Q15:  What do you think of the artificial language theory?

 

A:    I do not feel qualified to pronounce about the probability of your [sic!] “artificial language” theory. I must confess that, for the time being, I am a little skeptical in view of the fact that, so far as I know, no attempts to construct such an artificial language can be shown to have been made until the beginning of the seventeenth century, whereas cipher scripts were developed and employed at a very much earlier date. As I mentioned in conversation, the Italian humanist, Leone Battista Alberti, welcomed the newly discovered “hieroglyphs” as a kind of writing that was independent of language differences and was therefore understandable to all initiated; but this would seem a rather different proposition because the hieroglyphs were not an artificial language developed, on systematic grounds, by a contemporary author but were reputed to be a sign language actually used by the Egyptians and therefore particularly attractive to the humanists who credited the Egyptians with a wisdom even more profound than that of the Greeks and Romans.

Comment.

Panofsky’s comment about the dates being wrong for a deliberately-constructed artificial language (as such; not including newly-created scripts or alphabets to render a language) is absolutely right, and Friedman’s ignorance of even that – his own field – is once more evident.  It is another item in proof that Panofsky was already better acquainted with the history than was Friedman.  Panofsky also knows of O’Neill’s paper, published in 1944, though his knowledge of Alberti had long been part of his own scholarly repertoire.
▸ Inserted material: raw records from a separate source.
(** ** What reading keeps true of what was read *)
Definition read_value (g g' : group) (vs : list string) (v : string) : string := if decide (g' = g) then if repeats g then v else nth 0 vs "" else v.
Definition read_entries (g g' : group) (vs : list string) (l : list Entry) : list Entry :=
  if decide (g' = g) then if repeats g then l ++ [MkEntry (nth 0 vs "") (nth 1 vs "")] else l else l.
Lemma value_of_set g g' vs f : g <> groupHeader -> value_of g' (set_field g (keyword g :: vs) f) = read_value g g' vs (value_of g' f).
Proof. by destruct g, g'. Qed.
Lemma entries_of_set g g' vs f : g <> groupHeader -> entries_of g' (set_field g (keyword g :: vs) f) = read_entries g g' vs (entries_of g' f).
Proof. by destruct g, g'. Qed.
(** Groups a record of group [g] may still fill. *)
Definition open_group (g g' : group) : Prop := rank g < rank g' \/ g = g' /\ repeats g = false.
Record read_so_far (st : parse_state) (l : list item) : Prop := {
  rd_items : items (ps_file st) = l;
  rd_ok : sum_ok (ps_file st);
  rd_open : forall g, rank (ps_last st) < rank g -> entries_of g (ps_file st) = [] /\ value_of g (ps_file st) = "";
  rd_names : forall g, repeats g = true -> name_of g (ps_lastName st) = option_map e_Name (last (entries_of g (ps_file st))) }.
Lemma groups_split g : g <> groupHeader -> exists pre post, groups = pre ++ (g :: post) /\ (g ∉ pre) /\ Forall (fun g' => rank g < rank g') post.
Proof.
  intros Hg. destruct g; [done| exists (take 0 groups), (drop 1 groups) | exists (take 1 groups), (drop 2 groups) | exists (take 2 groups), (drop 3 groups)
    | exists (take 3 groups), (drop 4 groups) | exists (take 4 groups), (drop 5 groups) | exists (take 5 groups), (drop 6 groups)].
  all: split; [done|]; split; [simpl; set_solver|]; simpl; repeat constructor.
Qed.
Lemma group_items_set f g vs g' : item_ok g vs -> (repeats g = false -> value_of g f = "") ->
  group_items (set_field g (keyword g :: vs) f) g' = group_items f g' ++ (if decide (g' = g) then [(g, vs)] else []).
Proof.
  intros (Hg & Hlen & Hf) Hv. unfold group_items, value_item. rewrite value_of_set, entries_of_set by done. unfold read_value, read_entries.
  destruct (decide (g' = g)) as [->|]; [|by rewrite app_nil_r]. unfold width in Hlen.
  destruct (repeats g) eqn:Er; destruct vs as [|v [|w [|? ?]]]; try done.
  - by rewrite map_app, app_assoc.
  - rewrite Hv by done. inversion_clear Hf as [|? ? [He _] _]. cbn [nth]. rewrite (proj2 (String.eqb_neq v "")) by done.
    assert (entries_of g f = []) as -> by (by destruct g). done.
Qed.
Lemma items_set f g vs : item_ok g vs -> (forall g', open_group g g' -> (entries_of g' f = [] /\ value_of g' f = "")) ->
  items (set_field g (keyword g :: vs) f) = items f ++ [(g, vs)].
Proof.
  intros Hi Ho. destruct (groups_split g) as (pre & post & E & Hpre & Hpost); [by destruct Hi|]. unfold items.
  assert (forall l, g ∉ l -> flat_map (group_items (set_field g (keyword g :: vs) f)) l = flat_map (group_items f) l) as Hsame.
  { induction l as [|g' l IH]; [done|]. intros [Hne Hl]%not_elem_of_cons. cbn [flat_map]. rewrite IH, group_items_set by (done || intros; by apply Ho; right).
    by rewrite decide_False, app_nil_r by done. }
  assert (flat_map (group_items f) post = []) as Hn.
  { clear E. induction Hpost as [|g' post Hr _ IH]; [done|]. cbn [flat_map]. rewrite IH, app_nil_r. unfold group_items, value_item.
    by destruct (Ho g') as [-> ->]; [by left|]. }
  assert (g ∉ post) as Hpo by (intros Hin; rewrite Forall_forall in Hpost; specialize (Hpost _ Hin); lia).
  rewrite E, !flat_map_app. cbn [flat_map]. rewrite (Hsame pre Hpre), (Hsame post Hpo), Hn, !app_nil_r.
  rewrite group_items_set, decide_True by (done || intros; by apply Ho; right). by rewrite app_assoc.
Qed.
Lemma named_snoc l e : StronglySorted named_before l -> (forall x, last l = Some x -> named_before x e) -> StronglySorted named_before (l ++ [e]).
Proof.
  intros Hs Hl. apply StronglySorted_app_2; [|done|repeat constructor]. intros x y Hx ->%list_elem_of_singleton.
  destruct (decide (l = [])) as [->|Hne]; [by apply elem_of_nil in Hx|]. destruct (exists_last Hne) as (l0 & z & ->). clear Hne.
  assert (named_before z e) as Hz by (apply Hl; by rewrite last_snoc).
  apply elem_of_app in Hx as [Hx| ->%list_elem_of_singleton]; [|done]. eapply str_ltb_trans; [|exact Hz].
  eapply (StronglySorted_app_1_elem_of named_before l0 [z]); [done|done|]. apply list_elem_of_here.
Qed.
Lemma read_step st l g vs : read_so_far st l -> item_ok g vs -> follows st g (nth 0 vs "") -> read_so_far (after st g vs) (l ++ [(g, vs)]).
Proof.
  intros [Hi Hok Ho Hn] Hg Hf. assert (g <> groupHeader) as Hne by apply Hg.
  assert (forall g', open_group g g' -> rank (ps_last st) < rank g') as Hr.
  { intros g'. unfold follows in Hf. intros [?|[<- Hrep]]; [destruct (repeats g); lia|]. by rewrite Hrep in Hf. }
  assert (forall g', open_group g g' -> (entries_of g' (ps_file st) = [] /\ value_of g' (ps_file st) = "")) as Hop by (intros; by apply Ho, Hr).
  constructor; cbn [after ps_file ps_last ps_lastName].
  - by rewrite items_set, Hi.
  - intros g'. rewrite value_of_set, entries_of_set by done. unfold read_value, read_entries. destruct (Hok g') as (Hv & Hs & Hfs).
    destruct (decide (g' = g)) as [->|]; [|done]. destruct Hg as (_ & Hlen & Hfi). unfold width, follows in *.
    destruct (repeats g) eqn:Er; destruct vs as [|v [|w [|? ?]]]; try done; [|inversion_clear Hfi; by split; [right|]].
    split; [done|]. inversion_clear Hfi as [|? ? H1 H2]. inversion_clear H2. split; [|by apply Forall_app; split; [|constructor]].
    apply named_snoc; [done|]. intros x Hx. apply Hf. by rewrite Hn, Hx.
  - intros g' Hg'. rewrite value_of_set, entries_of_set by done. unfold read_value, read_entries.
    rewrite !decide_False by (intros ->; lia). by apply Hop; left.
  - intros g' Hg'. rewrite entries_of_set by done. unfold read_entries. specialize (Hn g' Hg'). destruct (decide (g' = g)) as [->|Hd].
    + by rewrite Hg', name_of_cons, bool_decide_true, last_snoc by done.
    + rewrite <- Hn. destruct (repeats g); [|done]. by rewrite name_of_cons, bool_decide_false.
Qed.
Definition start : parse_state := MkParse no_sum groupHeader [].
Lemma read_start : read_so_far start [].
Proof. constructor; try done; [|by intros []..]. intros g. split; [left; by destruct g|]. split; destruct g; constructor. Qed.
Lemma follows_start p : good p -> follows start p.1 (name_in p).
Proof. destruct p as [g vs]. intros (Hg & _). unfold follows. simpl in *. destruct (repeats g) eqn:E; [by split; [lia|]|by destruct g; simpl; try lia]. Qed.
Lemma run_items_read l : Forall good l -> StronglySorted item_before l -> read_so_far (run_items start l) l.
Proof.
  intros Hg Hs. assert (Forall (fun p => follows start p.1 (name_in p)) l) as Hf by (eapply Forall_impl; [exact Hg|]; by intros; apply follows_start).
  change l with ([] ++ l) at 2. pose proof read_start as Hr. revert Hg Hs Hf Hr. generalize start, (@nil item).
  induction l as [|[g vs] l IH]; intros st pre Hg Hs Hf Hr; [by rewrite app_nil_r|].
  inversion_clear Hg. inversion_clear Hs as [|? ? Hs' Hb]. inversion_clear Hf as [|? ? Hf0 Hf'].
  change (run_items st ((g, vs) :: l)) with (run_items (after st g vs) l).
  pose proof (IH (after st g vs) (pre ++ [(g, vs)])) as IH'. rewrite <- app_assoc in IH'. apply IH'; [done|done| |by apply read_step]. apply Forall_forall. intros q Hq. apply follows_after; [done|].
  rewrite Forall_forall in Hb, Hf'. split; [by apply Hb|by apply Hf'].
Qed.
Lemma items_good f : sum_ok f -> Forall good (items f) /\ StronglySorted item_before (items f).
Proof.
  intros Hok. assert (forall g, g <> groupHeader -> Forall good (group_items f g) /\ StronglySorted item_before (group_items f g)) as Hg.
  { intros g Hg. destruct (Hok g) as (Hv & Hs & Hf). unfold group_items, value_item.
    assert (Forall good (map (entry_item g) (entries_of g f)) /\ StronglySorted item_before (map (entry_item g) (entries_of g f))) as [He Hse].
    { destruct (decide (repeats g = true)) as [Hr|Hr]; [|destruct g; try done; by repeat constructor].
      assert (forall e, fields_ok e -> good (entry_item g e)) as Hgood.
      { intros e [H1 H2]. split; [done|]. cbn [fst snd entry_item]. split; [unfold width; by rewrite Hr|]. by apply Forall_cons_2, Forall_singleton. }
      clear Hok Hv. induction Hs as [|e l Hs IH He]; [by repeat constructor|]. inversion_clear Hf. destruct IH as [IH1 IH2]; [done|].
      split; cbn [map]; constructor; [by apply Hgood|done|done|]. apply Forall_forall. intros q (e' & -> & Hin)%list_elem_of_fmap.
      rewrite Forall_forall in He. right. split; [done|]. split; [done|]. by apply He. }
    destruct (String.eqb_spec (value_of g f) "") as [|Hne]; [done|]. destruct Hv as [|Hv]; [done|].
    assert (entries_of g f = [] /\ repeats g = false) as [-> Hr] by (by destruct g). cbn [app map].
    split; [|by repeat constructor]. apply Forall_singleton. split; [done|]. cbn [fst snd]. split; [unfold width; by rewrite Hr|by apply Forall_singleton]. }
  split.
  - apply Forall_forall. intros p (g & Hin & Hp)%list_elem_of_In%in_flat_map. assert (g <> groupHeader) as Hne by (intros ->; simpl in Hin; intuition done).
    destruct (Hg g Hne) as [H _]. rewrite Forall_forall in H. by apply H, list_elem_of_In.
  - apply sorted_flat_map; [intros g Hin; apply Hg; intros ->; unfold groups in Hin; set_solver|].
    assert (forall a b, rank a < rank b -> forall x y, x ∈ group_items f a -> y ∈ group_items f b -> item_before x y) as Hlt.
    { intros a b Hr x y <-%group_items_of <-%group_items_of. by left. }
    assert (StronglySorted (fun a b => rank a < rank b) groups) as H by repeat constructor.
    clear -H Hlt. induction H as [|a l Hs IH Ha]; constructor; [done|]. eapply Forall_impl; [exact Ha|]. intros b Hr. by apply Hlt.
Qed.
Definition header : string := "rasql.sum v1".
Lemma parse_header first fs : one_line first ->
  splitFields first 2 = Ok fs /\ String.eqb (nth 0 fs "") "rasql.sum" = true /\ String.eqb (nth 1 fs "") version = true <-> first = header /\ fs = ["rasql.sum"; "v1"].
Proof.
  intros Hl. rewrite splitFields_ok by (done || lia). split.
  - intros ((Hlen & _ & ->) & H1%String.eqb_eq & H2%String.eqb_eq). destruct fs as [|a [|b [|? ?]]]; try done. cbn in H1, H2. by subst.
  - intros [-> ->]. split; [|done]. split; [done|]. split; [|done]. by repeat constructor.
Qed.
Definition sum_lines (f : SumFile) : list string := header :: map line_of (items f).
Lemma sum_lines_one f : sum_ok f -> Forall one_line (sum_lines f).
Proof.
  intros [Hg _]%items_good. constructor; [done|]. apply Forall_fmap. eapply Forall_impl; [exact Hg|]. intros [g vs] (Hne & _ & Hf).
  apply record_line. constructor; [by apply keyword_field|done].
Qed.
Lemma Parse_ok b f : Parse b = Ok f <-> sum_ok f /\ TrimSuffix b nl = Join (sum_lines f) nl.
Proof.
  unfold Parse. destruct (Split_spec newline (TrimSuffix b nl)) as (Hne & Hl & Hj). change (str1 newline) with nl in *. split.
  - destruct (String.eqb _ ""); [done|]. destruct (Split (TrimSuffix b nl) nl) as [|first lines]; [done|]. inversion_clear Hl as [|? ? Hl1 Hl2].
    destruct (splitFields first 2) as [fs|] eqn:Es; [|done]. destruct (String.eqb (nth 0 fs "") "rasql.sum") eqn:E0; [|done]. cbn [negb].
    destruct (String.eqb (nth 1 fs "") version) eqn:E1; [|done]. cbn [negb]. intros (st & H & [= <-])%do_ok.
    apply parse_records_ok in H as (l & -> & Hg & Hs & _ & ->); [|done].
    destruct (proj1 (parse_header first fs Hl1) (conj Es (conj E0 E1))) as [-> _]. destruct (run_items_read l Hg Hs) as [Hi Hok _ _].
    split; [done|]. rewrite <- Hj. unfold sum_lines. fold start. by rewrite Hi.
  - intros [Hok E]. rewrite E. pose proof (sum_lines_one f Hok) as Hone. pose proof (Split_Join newline (sum_lines f) ltac:(done) Hone) as Hsp. change (str1 newline) with nl in Hsp. rewrite Hsp.
    destruct (String.eqb_spec (Join (sum_lines f) nl) "") as [Ee|_].
    { by rewrite Ee in Hsp. }
    unfold sum_lines. inversion_clear Hone as [|? ? H1 H2].
    destruct (proj2 (parse_header header ["rasql.sum"; "v1"] H1)) as (-> & _ & _); [done|]. cbn [negb nth String.eqb version].
    destruct (items_good f Hok) as [Hg Hs].
    assert (parse_records start (map line_of (items f)) = Ok (run_items start (items f))) as H.
    { apply parse_records_ok; [done|]. exists (items f). split_and!; try done. eapply Forall_impl; [exact Hg|]. intros; by apply follows_start. }
    fold start. rewrite H. change (Ok (ps_file (run_items start (items f))) = Ok f). f_equal. apply items_inj. by destruct (run_items_read _ Hg Hs).
Qed.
As, I expect, was his knowledge of medieval and Renaissance palaeography, essential to provenancing manuscripts and evinced by his familiarity with the books of which Friedman was still ignorant, though already had referred to them during their talk. His allusion to hieroglyphics is most likely to refer to the Hieroglyphica of Horapollo which has made such an impression on Dürer (among others). The edition by Boas includes some of Dürer’s drawings and an essay on the subject.
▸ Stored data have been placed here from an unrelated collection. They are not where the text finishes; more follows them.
(* ===== verification/ExecAtomic.v ===== *)
(** * ExecAtomic: scopes are all or nothing

    [Atomic] and [Within] over a database that keeps savepoints: the work of a
    callback that fails or panics leaves no trace, whatever scopes it nests. *)

From S2P Require Import Prelude GoText Schema Query Render Dialect Page Typed GraphKey Prog Exec ExecScope ExecQuiet.
Open Scope string_scope.
Open Scope list_scope.
Open Scope nat_scope.
Open Scope prog_scope.

(** ** A database with savepoints *)
Record database (S : Type) := MkDatabase { committed : S; session : option (N * S * list (string * S)); opened : N }.
Arguments MkDatabase {S} committed session opened.
Arguments committed {S} d.
Arguments session {S} d.
Arguments opened {S} d.

Definition after_prefix (s p : string) : string := sdrop (String.length p) s.
Definition tx_done : error := errors_New ErrTxDone.
Definition unknown_savepoint : error := errors_New "no such savepoint".

Section Database.
(** What a statement does to the data, or its error; whether the server
    refuses to begin or to commit. *)
Context {S : Type}.
Variable apply : Statement -> S -> error + S.
Variables begin_fails commit_fails : S -> option error.

Definition dropto (name : string) : list (string * S) -> list (string * S) :=
  fix go l := match l with [] => [] | p :: l' => if String.eqb p.1 name then l else go l' end.
Definition in_session (s : Statement) (cur : S) (stack : list (string * S)) : error + (S * list (string * S)) :=
  if HasPrefix (SQL s) "SAVEPOINT " then inr (cur, (after_prefix (SQL s) "SAVEPOINT ", cur) :: stack)
  else if HasPrefix (SQL s) "ROLLBACK TO SAVEPOINT " then
    match dropto (after_prefix (SQL s) "ROLLBACK TO SAVEPOINT ") stack with
    | (n, saved) :: l => inr (saved, (n, saved) :: l)
    | [] => inl unknown_savepoint
    end
  else if HasPrefix (SQL s) "RELEASE SAVEPOINT " then
    match dropto (after_prefix (SQL s) "RELEASE SAVEPOINT ") stack with
    | _ :: l => inr (cur, l)
    | [] => inl unknown_savepoint
    end
  else match apply s cur with inl e => inl e | inr cur => inr (cur, stack) end.
(** A call: what the database answers, and what it is afterwards. *)
Definition serve (c : call) (d : database S) : answer c * database S :=
  match c as c return answer c * database S with
  | BeginTx h _ _ =>
      match h, session d, begin_fails (committed d) with
      | OtherHandle _ _, None, None => ((Some (opened d), None), MkDatabase (committed d) (Some (opened d, committed d, [])) (opened d + 1))
      | _, _, Some e => ((None, Some e), d)
      | _, _, _ => ((None, Some (errors_New "cannot begin")), d)
      end
  | TxCommit t =>
      match session d with
      | Some (t', cur, _) =>
          if (t =? t')%N then
            match commit_fails cur with
            | None => (None, MkDatabase cur None (opened d))
            | Some e => (Some e, MkDatabase (committed d) None (opened d))
            end
          else (Some tx_done, d)
      | None => (Some tx_done, d)
      end
  | TxRollback t =>
      match session d with
      | Some (t', _, _) => if (t =? t')%N then (None, MkDatabase (committed d) None (opened d)) else (Some tx_done, d)
      | None => (Some tx_done, d)
      end
  | ExecContext h _ s =>
      match h, session d with
      | SqlTx t, Some (t', cur, stack) =>
          if (t =? t')%N then
            match in_session s cur stack with
            | inl e => ((None, Some e), d)
            | inr (cur, stack) => ((Some 0%N, None), MkDatabase (committed d) (Some (t', cur, stack)) (opened d))
            end
          else ((None, Some tx_done), d)
      | _, _ => ((None, Some tx_done), d)
      end
  | QueryContext _ _ _ => ((None, None), d)
  | RowsColumns _ => (([], None), d)
  | RowsNext _ => (false, d)
  | RowsScan _ => (([], None), d)
  | Start _ _ _ => ((None, None), d)
  | StartEvent _ _ _ => ((None, None), d)
  | HandleExtensionError _ _ _ => (tt, d)
  | Now => (0%Z, d)
  | RowsAffected _ => ((0%Z, None), d)
  | Certainty _ _ => (0%N, d)
  | RowsErr _ | RowsClose _ | Before _ _ _ | After _ _ _ _ | Observe _ _ _ _ | Complete _ _ _ | CompleteEvent _ _ _ | ContextErr _ => (None, d)
  end.
(** The database after the calls of a trace. *)
Variable start : database S.
Definition database_after (t : list (step answer (panic := panic_value))) : database S :=
  fold_left (fun d st => if is_driver (st_call st) then (serve (st_call st) d).2 else d) t start.
(** The driver answers for the database, and the rest is [permitting]. *)
Definition served (env : environment answer (panic := panic_value)) : Prop :=
  permitting env /\ forall t c, is_driver c = true -> env t c = Returns (serve c (database_after t)).1.

(** ** Programs that do not touch the database *)
Variable env : environment answer (panic := panic_value).
Hypothesis Henv : served env.
Abbreviation W := (world answer (state := shared) (panic := panic_value)).
Abbreviation base w := (database_after (trace w)).
Abbreviation runs := (runs env).
Definition quiet_to (w w' : W) : Prop := base w' = base w /\ same_cells None w w'.
Lemma quiet_to_refl w : quiet_to w w.
Proof. split; [done|apply same_cells_refl]. Qed.
Lemma quiet_to_trans w1 w2 w3 : quiet_to w1 w2 -> quiet_to w2 w3 -> quiet_to w1 w3.
Proof. intros [E1 H1] [E2 H2]. split; [congruence|by eapply same_cells_trans]. Qed.
Lemma database_silent t t' : Forall (fun st => is_driver (st_call st) = false) t' -> database_after (t ++ t') = database_after t.
Proof.
  intros H. unfold database_after. rewrite fold_left_app. generalize (fold_left (fun d st => if is_driver (st_call st) then (serve (st_call st) d).2 else d) t start).
  induction H as [|st l Hst _ IH]; intros d; [done|]. cbn [fold_left]. by rewrite Hst.
Qed.
Lemma database_driver t c r : is_driver c = true -> database_after (t ++ [MkStep c r]) = (serve c (database_after t)).2.
Proof. intros H. unfold database_after. rewrite fold_left_app. cbn [fold_left st_call]. by rewrite H. Qed.
Lemma silent_quiet w w' : silent_to w w' -> quiet_to w w'.
Proof. intros ((t & E & F) & H & _). split; [|done]. by rewrite E, database_silent. Qed.
Lemma runs_quiet {A B} (p : M A) (f : A -> M B) w P (Q : outcome B -> W -> Prop) :
  silent env p P -> (forall a w', P a -> quiet_to w w' -> runs (f a) w' Q) -> runs (bind p f) w Q.
Proof. intros Hp Hf. eapply runs_silent; [exact Hp|]. intros a w' Ha Hw. by apply Hf, silent_quiet. Qed.
Lemma Hpermits : permitting env.
Proof. apply Henv. Qed.
Lemma runs_driver {B} c (f : answer c -> M B) w (Q : outcome B -> W -> Prop) :
  is_driver c = true ->
  (forall w', base w' = (serve c (base w)).2 -> same_cells None w w' -> runs (f (serve c (base w)).1) w' Q) -> runs (bind (ask c) f) w Q.
Proof.
  intros Hc HQ. unfold ExecQuiet.runs, ask. rewrite run_bind, run_request. destruct Henv as (_ & H). rewrite (H _ _ Hc). cbn [fst snd]. apply HQ.
  - exact (database_driver _ _ _ Hc).
  - by split.
Qed.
  • George Boas (ed. and trans.), The Hieroglyphics of Horapollo. (Boas’ translation was first published in 1950 but my copy is the 1993 edition which I think to be preferred. It includes a new foreword by Anthony T. Grafton)
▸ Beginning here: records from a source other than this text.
(* ===== verification/ExecRead.v ===== *)
(** * ExecRead: what draining a query gives, and what it leaves behind

    Against a driver whose result set has [n] rows, [All], [AppendAll],
    [One] and [Maybe] return what a reference says of the decoded rows, and
    whichever way they end the rows are closed exactly once and the token of
    the transaction is free again. *)

From S2P Require Import Prelude GoText Schema Query Render Dialect Page Typed GraphKey Prog Exec ExecScope ExecQuiet ExecRows.
Open Scope string_scope.
Open Scope list_scope.
Open Scope nat_scope.
Open Scope prog_scope.

(** ** The result set *)
Definition advances (r : N) (c : call) : bool := match c with RowsNext x => N.eqb x r | _ => false end.
Definition closing (r : N) (c : call) : bool := match c with RowsClose x => N.eqb x r | _ => false end.
Definition calls (f : call -> bool) (t : list (step answer (panic := panic_value))) : nat :=
  length (List.filter (fun st => f (st_call st)) t).
(** The driver's rows [r]: how many there are, and the errors it reports. *)
Record result_set := MkResultSet {
  rs_id : N; rs_rows : nat; rs_columns : list string; rs_columnErr : option error; rs_iterErr : option error; rs_closeErr : option error }.
Definition offers (q : result_set) (env : environment answer (panic := panic_value)) : Prop :=
  permitting env /\
  forall t,
    (forall h ctx s, env t (QueryContext h ctx s) = Returns (Some (rs_id q), None)) /\
    env t (RowsColumns (rs_id q)) = Returns (rs_columns q, rs_columnErr q) /\
    env t (RowsNext (rs_id q)) = Returns (calls (advances (rs_id q)) t <? rs_rows q) /\
    env t (RowsErr (rs_id q)) = Returns (rs_iterErr q) /\
    env t (RowsClose (rs_id q)) = Returns (rs_closeErr q).

(** ** The reference *)
Section Reference.
Context {R : Type}.
Fixpoint first_error (l : list (result R)) : option error :=
  match l with [] => None | Err e :: _ => Some e | Ok _ :: l' => first_error l' end.
Definition decoded_values (l : list (result R)) : list R := omap (fun r => match r with Ok v => Some v | Err _ => None end) l.
(** What a cardinality makes of the decoded rows and the error that ended the
    iteration. *)
Definition expected (policy : Cardinality) (emptyErr iterErr : option error) (l : list (result R)) : result (list R) :=
  let considered := match policy with Many => l | _ => take 2 l end in
  match first_error considered, policy with
  | Some e, _ => Err e
  | None, Many => match iterErr with Some e => Err e | None => Ok (decoded_values l) end
  | None, _ =>
      if 2 <=? length l then Err ErrMultipleRows
      else match iterErr, l, policy with
           | Some e, _, _ => Err e
           | None, [], ExactlyOne => Err (default ErrNoRows emptyErr)
           | None, _, _ => Ok (decoded_values l)
           end
  end.
End Reference.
SUMMATION:  In my view, the assumptions made by Friedman, and the ‘theory’ on which his mind was already set – combined with his arrogance and ignorance of the basics needed to form a valid preliminary assessment of any medieval manuscript, but especially one whose content was obscure and imagery anomalous, effectively deterred Panofsky from bothering to provide Friedman with any informed comment on the manuscript’s imagery. It also – in my opinion- led him to avoid giving his personal assessment of the manuscript’s cultural origin, script or iconography. I read his responses chiefly as intended to ensure Friedman had no further excuse for contact.

See also:

  • Erwin Panofsky, Korrespondenz 1910 bis 1968. Eine kommentierte Auswahl in fünf Bänden, hrsg. von Dieter Wuttke (Wiesbaden: Harrassowitz Verlag):  Bd. I,Korrespondenz 1910 bis 1936 (2001); Bd. II,Korrespondenz 1936–1949 (2003).  English reviews e.g. International Journal of the Classical Tradition, Vol.11 (2004) Dec (Issue 2), pp. 280-292.

 

Bibliothek Warburg, Kulturwissenschaftliche Bibliographie zum Nachleben der Antike, I, Leipzig and Berlin, 1934, page 96, No. 386.

NOTE: This document is reproduced by the present author by permission and should not be taken and re-used without (1) reference to the present author (as ‘finder’); (2) to this blog-post and (3) seeking permission for re-use from Yale University’s Beinecke Rare Books and Manuscripts library. A fee may be required.